Let It Rest Before Slicing– One of my favorites, this is what any respectable culinarian does when they either roast or grill a cut of meat. This could include but is not limited to rib eye steaks, turkey breasts, grilled flank steaks, stuffed pork loins, etc. You need to let the juices inside the meat settle before slicing into it right away. The first clue to find that a meat wasn’t properly rested before slicing is when the cutting board is full of juice. This is no good and should be avoided at all measures.
example: “That turkey breast you cooked looks absolutely delicious, please make sure you let it rest before slicing it.”
Hack – This is terminology used by chefs to describe other chefs who don’t take their job seriously. Usually, a hack has poor organizational skills, cooks without any sort of passion, and most of the time leaves a mess behind them. Nowadays, this type of chef is often also refered to as a “Hot Mess.”

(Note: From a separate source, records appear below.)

(* ===== verification/NvmeTotal.v ===== *)
(** A call stops in the middle only when the power fails: none of the loops of
    the volume gets stuck, and nothing else ends a call early. *)

From Stdlib Require Import ZArith Lia.
From coqutil Require Import Byte.
From stdpp Require Import base numbers list gmap sorting.
From S2P Require Import Prelude.
From S2P Require Import NvmeFormat.
From S2P Require Import NvmeVolume.
Import Seg Ckpt Nvme.
Open Scope Z_scope.
Open Scope go_scope.

Module NvmeTotal.
Section Total.
Context `{!Xxh3, !World} (p : VolumeParams).

Definition power_fails : Prop := exists n k, io n = IoCrash k.

Definition powered {A} (m : M A) : Prop := forall s s', m s = Crash s' -> power_fails.

Lemma pw_ret {A} (a : A) : powered (mret a).
Proof. done. Qed.

Lemma pw_bind {A B} (m : M A) (f : A -> M B) : powered m -> (forall a, powered (f a)) -> powered (m ≫= f).
Proof. intros Hm Hf s s' E. unfold mbind, M_bind in E. destruct (m s) as [a s1|s1|] eqn:Em; [by eapply Hf|by eapply Hm|done]. Qed.

Lemma pw_next {A} (f : ioResult -> M A) :
  powered (f IoOk) -> (forall n e, powered (f (IoErr n e))) -> powered (nextIo ≫= f).
Proof.
  intros H1 H2 s s' E. unfold nextIo, mbind, M_bind in E. destruct (io (tick s)) as [|n e|k] eqn:Eio;
    [by eapply H1|by eapply H2|by exists (tick s), k].
Qed.

Lemma pw_gets {A} (g : Volume -> A) : powered (gets g).
Proof. done. Qed.

Lemma pw_modify (g : Volume -> Volume) : powered (modify g).
Proof. done. Qed.

Lemma pw_lift {A} (o : option A) : powered (lift o).
Proof. by destruct o. Qed.

Lemma pw_receive : powered receive.
Proof. intros s s'. unfold receive. by destruct (reqs s). Qed.

Lemma pw_now : powered now.
Proof. done. Qed.

End Total.

Create HintDb pw.
#[export] Hint Resolve pw_ret pw_gets pw_modify pw_lift pw_receive pw_now : pw.

(** Follow the program; calls are solved by their lemmas. *)
Ltac pw_step :=
  match goal with
  | |- powered (nextIo ≫= _) => apply pw_next; [|intros ? ?]
  | |- powered (_ ≫= _) => apply pw_bind; [|intros ?]
  | |- powered (match ?x with _ => _ end) => destruct x
  | |- powered (match ?x with _ => _ end _) => destruct x
  | |- powered (let _ := _ in _) => cbv zeta
  | |- powered _ => solve [eauto 2 with pw nocore]
  end.
Ltac head t := match t with ?f _ => head f | _ => t end.
Ltac pw := intros; match goal with |- powered ?m => let h := head m in unfold h end; repeat pw_step.

Section Calls.
Context `{!Xxh3, !World} (p : VolumeParams).

Lemma pw_ioStep : powered ioStep.
Proof. pw. Qed.
#[local] Hint Resolve pw_ioStep : pw.
Lemma pw_Open id : powered (Open id).
Proof. pw. Qed.
Lemma pw_ReadAt id off n : powered (ReadAt id off n).
Proof. pw. Qed.
Lemma pw_putFile id off d : powered (putFile id off d).
Proof. pw. Qed.
#[local] Hint Resolve pw_Open pw_ReadAt pw_putFile : pw.
Lemma pw_WriteAt id off d : powered (WriteAt id off d).
Proof. pw. Qed.
Lemma pw_Datasync id : powered (Datasync id).
Proof. pw. Qed.
Lemma pw_Preallocate id n : powered (Preallocate id n).
Proof. pw. Qed.
Lemma pw_SyncDir : powered SyncDir.
Proof. pw. Qed.
Lemma pw_Remove id : powered (Remove id).
Proof. pw. Qed.
Lemma pw_Stat id : powered (Stat id).
Proof. pw. Qed.
Lemma pw_mmapBuf : powered mmapBuf.
Proof. pw. Qed.
#[local] Hint Resolve pw_WriteAt pw_Datasync pw_Preallocate pw_SyncDir pw_Remove pw_Stat pw_mmapBuf : pw.
Lemma pw_poolGet n : powered (poolGet p n).
Proof. pw. Qed.
Lemma pw_cutBuf c n : powered (cutBuf c n).
Proof. pw. Qed.
Lemma pw_writeAligned id off d : powered (writeAligned id off d).
Proof. pw. Qed.
#[local] Hint Resolve pw_poolGet pw_cutBuf pw_writeAligned : pw.
Lemma pw_writeSeal id n de es : powered (writeSeal id n de es).
Proof. pw. Qed.
Lemma pw_readSeal id n m : powered (readSeal id n m).
Proof. pw. Qed.
#[local] Hint Resolve pw_writeSeal pw_readSeal : pw.
Lemma pw_setReadOnly : powered (setReadOnly).
Proof. pw. Qed.
Lemma pw_clearReadOnly : powered (clearReadOnly).
Proof. pw. Qed.
#[local] Hint Resolve pw_setReadOnly pw_clearReadOnly : pw.
Lemma pw_appendFailed e : powered (appendFailed e).
Proof. pw. Qed.
Lemma pw_onWritten r l : powered (onWritten r l).
Proof. pw. Qed.
Lemma pw_failAll l : powered (failAll l).
Proof. pw. Qed.
Lemma pw_activeSeg : powered (activeSeg).
Proof. pw. Qed.
#[local] Hint Resolve pw_appendFailed pw_onWritten pw_failAll pw_activeSeg : pw.
Lemma pw_activeDataEnd : powered (activeDataEnd).
Proof. pw. Qed.
Lemma pw_fitsActive a b c : powered (fitsActive p a b c).
Proof. pw. Qed.
#[local] Hint Resolve pw_activeDataEnd pw_fitsActive : pw.
Lemma pw_flushBatch st q : powered (flushBatch p st q).
Proof. pw. Qed.
#[local] Hint Resolve pw_flushBatch : pw.
Lemma pw_flush st q : powered (flush p st q).
Proof. pw. Qed.
Lemma pw_sealActive : powered (sealActive).
Proof. pw. Qed.
Lemma pw_openActive : powered (openActive p).
Proof. pw. Qed.
Lemma pw_maybeCheckpoint : powered (maybeCheckpoint p).
Proof. pw. Qed.
#[local] Hint Resolve pw_flush pw_sealActive pw_openActive pw_maybeCheckpoint : pw.
Lemma pw_rotate : powered (rotate p).
Proof. pw. Qed.
#[local] Hint Resolve pw_rotate : pw.
Lemma pw_stageRec r st q : powered (stageRec r st q).
Proof. pw. Qed.
Lemma pw_finalSync : powered finalSync.
Proof. pw. Qed.
#[local] Hint Resolve pw_stageRec pw_finalSync : pw.
Lemma pw_Append r : powered (Append r).
Proof. pw. Qed.
Lemma pw_failQueuedAppends : powered (failQueuedAppends).
Proof. pw. Qed.
#[local] Hint Resolve pw_Append pw_failQueuedAppends : pw.
Lemma pw_Close : powered (Close).
Proof. pw. Qed.
Lemma pw_TryRecoverWrites : powered (TryRecoverWrites p).
Proof. pw. Qed.
Lemma pw_RetireBegin i : powered (RetireBegin i).
Proof. pw. Qed.
Lemma pw_RetireAbort i : powered (RetireAbort i).
Proof. pw. Qed.
Lemma pw_RetireFinish i : powered (RetireFinish i).
Proof. pw. Qed.
Lemma pw_MarkSpilled i : powered (MarkSpilled i).
Proof. pw. Qed.
Lemma pw_acquireRead i : powered (acquireRead i).
Proof. pw. Qed.
Lemma pw_releaseRead i : powered (releaseRead i).
Proof. pw. Qed.
#[local] Hint Resolve pw_Close pw_TryRecoverWrites pw_RetireBegin pw_RetireAbort pw_RetireFinish pw_MarkSpilled pw_acquireRead pw_releaseRead : pw.
Lemma pw_readOne l n k w : powered (readOne p l n k w).
Proof. pw. Qed.
Lemma pw_readqSlot : powered (readqSlot).
Proof. pw. Qed.
#[local] Hint Resolve pw_readOne pw_readqSlot : pw.
Lemma pw_Read l n k w : powered (Read p l n k w).
Proof. pw. Qed.
Lemma pw_Rename q b : powered (Rename q b).
Proof. pw. Qed.
Lemma pw_listCkptSeqs : powered (listCkptSeqs).
Proof. pw. Qed.
Lemma pw_ckptDone b : powered (ckptDone b).
Proof. pw. Qed.
#[local] Hint Resolve pw_Read pw_Rename pw_listCkptSeqs pw_ckptDone : pw.
Lemma pw_writeCkptFile sn : powered (writeCkptFile sn).
Proof. pw. Qed.
#[local] Hint Resolve pw_writeCkptFile : pw.
Lemma pw_ckptBegin : powered (ckptBegin).
Proof. pw. Qed.
#[local] Hint Resolve pw_ckptBegin : pw.

Lemma pw_pruneList keep seqs : powered (pruneList seqs keep).
Proof. induction seqs as [|q seqs IH]; cbn [pruneList]; repeat first [apply IH|pw_step]. Qed.
#[local] Hint Resolve pw_pruneList : pw.
Lemma pw_pruneCkpts keep : powered (pruneCkpts keep).
Proof. pw. Qed.
#[local] Hint Resolve pw_pruneCkpts : pw.
Lemma pw_ckptFinish : powered ckptFinish.
Proof. pw. Qed.

Lemma pw_stage_drain fuel :
  (forall r st q, powered (stage p fuel r st q)) /\ forall st q, powered (drain p fuel st q).
Proof.
  induction fuel as [|fuel [IH1 IH2]]; [by split; intros; apply pw_lift|].
  split; intros; [cbn [stage]|cbn [drain]]; repeat first [apply IH1|apply IH2|pw_step].
Qed.

Lemma pw_writerTurn : powered (writerTurn p).
Proof. unfold writerTurn. repeat first [apply pw_stage_drain|pw_step]. Qed.

(** *** Start-up *)

Lemma pw_loadCkpts seqs : powered (loadCkpts seqs).
Proof. induction seqs as [|q seqs IH]; cbn [loadCkpts]; repeat first [apply IH|pw_step]. Qed.
#[local] Hint Resolve pw_loadCkpts : pw.
Lemma pw_loadNewestCkpt : powered loadNewestCkpt.
Proof. pw. Qed.
Lemma pw_scanRecord id limit off : powered (scanRecord p id limit off).
Proof. pw. Qed.
#[local] Hint Resolve pw_loadNewestCkpt pw_scanRecord : pw.
Lemma pw_scanFrom fuel : forall id limit off es, powered (scanFrom p fuel id limit off es).
Proof. induction fuel as [|fuel IH]; intros; cbn [scanFrom]; repeat first [apply IH|pw_step]. Qed.
#[local] Hint Resolve pw_scanFrom : pw.
Lemma pw_scanTail id n : powered (scanTail p id n).
Proof. pw. Qed.
Lemma pw_addSegment id n de es : powered (addSegment id n de es).
Proof. pw. Qed.
#[local] Hint Resolve pw_scanTail pw_addSegment : pw.
Lemma pw_recoverSegment ck id r : powered (recoverSegment p ck id r).
Proof. pw. Qed.
#[local] Hint Resolve pw_recoverSegment : pw.
Lemma pw_recoverSegments ck ids : forall r, powered (recoverSegments p ck ids r).
Proof. induction ids as [|id ids IH]; intros; cbn [recoverSegments]; repeat first [apply IH|pw_step]. Qed.
#[local] Hint Resolve pw_recoverSegments : pw.
Lemma pw_recoverDir : powered (recoverDir p).
Proof. pw. Qed.
#[local] Hint Resolve pw_recoverDir : pw.
Lemma pw_OpenVolume : powered (OpenVolume p).
Proof. pw. Qed.

End Calls.
End NvmeTotal.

example: “Your work station looks nice and clean everyday John. It’s little details like this that remind me how talented you are. You are in no way a hack by any means.”
In the Weeds– A general term used when a cook has a lot on his plate at any one given time. When a cook says “I’m in the weeds,” it’s usually a sign that they need some help. This is a great time to chip in and give them some support if you can. Just like in nature there are different kinds of weeds. Some are larger than others. A good rule of thumb is that if somebody is in the weeds everyday, they most likely have some organizational issues, and might not be the best fit for the job. If they are in the weeds everyday, an intervention is most definitely needed.

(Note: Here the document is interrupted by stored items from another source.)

Lemma acked_fine : (request, Some where_) ∈ acks written.
Proof. assert (acks written = [(request, Some where_)]) as -> by by vm_compute. by left. Qed.

Definition entry0 : footerEntry := entry_at request where_.
Definition record0 : bytes :=
  record_bytes (mkRecordHeader (r_NS request) (r_Key request) (len (r_Data request)) (r_XXH3 request)) (r_Data request).

Lemma entries0 : s_entries seg0 = [entry0].
Proof. by vm_compute. Qed.

Lemma low0 : endOf entry0 <= lowmark file0.
Proof. by vm_compute. Qed.

Lemma at0 : at_ file0 entry0 record0.
Proof. by vm_compute. Qed.

Lemma durable0 : durable params written 0 entry0 record0.
Proof.
  destruct written_has as [Hf Hg]. exists seg0, file0. split_and!; [exact Hg|exact Hf| |exact low0|exact at0|].
  - rewrite entries0. by left.
  - destruct request_fine as (Hns & Hk & Hx & _).
    apply (record_bytes_for 8 (r_NS request) (r_Key request) 0 (r_Data request) (r_XXH3 request) Hns Hk); [..|exact Hx];
      unfold fits; change (len (r_Data request)) with 3; lia.
Qed.

Lemma geometry0 : geometry params (len (content file0)).
Proof. split; [by vm_compute|]. split; by vm_compute. Qed.

Lemma next0 : nextID written + 1 < 2 ^ 32 - 1.
Proof. by vm_compute. Qed.

Lemma live0 : s_dying seg0 = false /\ closed written = false.
Proof. by vm_compute. Qed.

(** A device whose second call fails. *)
Definition flaky : World.
Proof. by refine {| io := fun n => if (n =? 1)%nat then IoErr 0 EIO else IoOk; clock := fun _ => 0; segOrder := fun l => l |}. Defined.

End Demo.
Import Demo.
(** One entry of the spill acknowledgement. *)
Definition markOne (id : Z) (e : footerEntry) : prog unit :=
  o ⇐ iget (entryKey e);
  match o with
  | None => mret tt
  | Some ref =>
      r ⇐ deref ref;
      if SegmentID (Loc_ r) =? id then
        _ ⇐ (r ← deref ref; setRef ref (set_S3 true r));
        mret tt
      else mret tt
  end.

(** The backend reports the [j]-th pending upload: the object is in the bucket
    when [up]. *)
Definition takeUpload (j : nat) (up : bool) : act (option (nat * Z)) := fun t =>
  match uploads t !! j with
  | None => Next None t
  | Some (i, id) =>
      Next (Some (i, id)) (set_uploads (delete j (uploads t))
                             (if up then set_objects ({[id]} ∪ objects t) t else t))
  end.

Definition onUp (j : nat) (up : bool) : prog unit :=
  u ⇐ takeUpload j up;
  match u with
  | None => mret tt
  | Some (i, id) =>
      (if up then
         es ⇐ vol i (NvmeSpill.SegmentEntryKeys id);
         forEach (markOne id) es;;
         _ ⇐ vol i (Nvme.MarkSpilled id);
         mret tt
       else mret tt);;
      _ ⇐ unlatch id;
      mret tt
  end.

(** ** Restore ([s3tier.go]) *)

(** [vol.AdoptSegment]; the checkpoint waits for [ckptWriteMu]. *)
Definition adopt (i : nat) (id : Z) (r : NvmeSpill.stream) : prog bool :=
  ok ⇐ vol i (NvmeSpill.adoptCheck id);
  if negb ok then mret false else
  seal ⇐ vol i (@NvmeSpill.adoptInstall (volWorld i) (vp i) id r);
  match seal with
  | None => mret false
  | Some seal =>
      ok ⇐ vol i (@NvmeSpill.adoptPublish (volWorld i) id seal);
      if negb ok then mret false else
      _ ⇐ (fun t => match vols t !! i with
                    | Some v => match Nvme.ckptSnap v with
                                | Some _ => Blocked
                                | None => vol i (@NvmeSpill.adoptCkpt (volWorld i) (vp i)) t
                                end
                    | None => Panicked
                    end);
      mret true
  end.

(** A download whose waiter has given up reaches its sink. *)
Definition takeDownload (j : nat) : act (option (nat * Z * NvmeSpill.stream)) := fun t =>
  match downloads t !! j with
  | None => Next None t
  | Some dl => Next (Some dl) (set_downloads (delete j (downloads t)) t)
  end.

Definition lateAdopt (j : nat) : prog unit :=
  o ⇐ takeDownload j;
  match o with
  | None => mret tt
  | Some (i, id, r) => adopt i id r;; mret tt
  end.

(** Under the segment's latch: whether the segment is now in the volume. *)
Definition restoreHeld (i : nat) (id : Z) : prog bool :=
  has ⇐ vol i (NvmeSpill.HasSegment id);
  if has : bool then mret true else
  used ⇐ vol i (Nvme.gets Nvme.used);
  let max := Nvme.MaxBytes (vp i) in
  if (0 <? max) && (max <? used + Nvme.SegmentBytes (vp i)) then
    _ ⇐ bump cS3RestoreSkips;
    _ ⇐ kickDemoter;
    mret false
  else
  ans ⇐ ask restoreSegment;
  ok ← (match ans with
        | RestoreFails => mret false
        | RestoreStreams r => adopt i id r
        | RestoreDetached r => _ ⇐ put (fun t => set_downloads (downloads t ++ [(i, id, r)]) t); mret false
        end);
  if ok : bool then mret true else _ ⇐ bump cS3RestoreErrs; mret false.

example: “I heard that the grill station was busy last night. Were you able to handle it, or were you in the weeds?”
Golden, Brown, Delicious– Also known as GBD, this is usually the term used to describe the top of a baked item such as a casserole, potatoes, or fresh baked goods. To get food to this stage, a certain level of love must be involved.
example: “The squash casserole only takes about fifteen minutes to cook. You put it in at 375 degrees, and take it out when its golden brown delicious.”
“All Day”-Frequently said to describe the total amount that you may have prepared or ordered. This doesn’t mean that you have “all day” to produce it, it simply means that this is the amount that needs to be done.
example: “How many pecan encrusted chicken breasts do I need all day?”
Got time to Lean, Often said in the kitchen to somebody who is just waiting to be told to do something. When you are told this by a chef, it’s never a good thing. In a working kitchen, there’s always something that could be cleaned better. If you are told this phrase, take it as a big hint.
example: “Although its slower today than usual, that doesn’t mean you can just stand there and wait for orders to come in. If you got time to lean, you got time to clean.”
Bang it out– I heard this a lot while working in Ireland, as well as during my time while cooking for large banquets in New York. It simply means, “yes I know this is painful, but we have no other option than to get it done, quickly. Let’s finish this so we can get home at a reasonable time tonight.”
example: “Last night we had many late tickets come in to the main kitchen and the cafe was extremely busy. I pulled the team together and we banged it out.”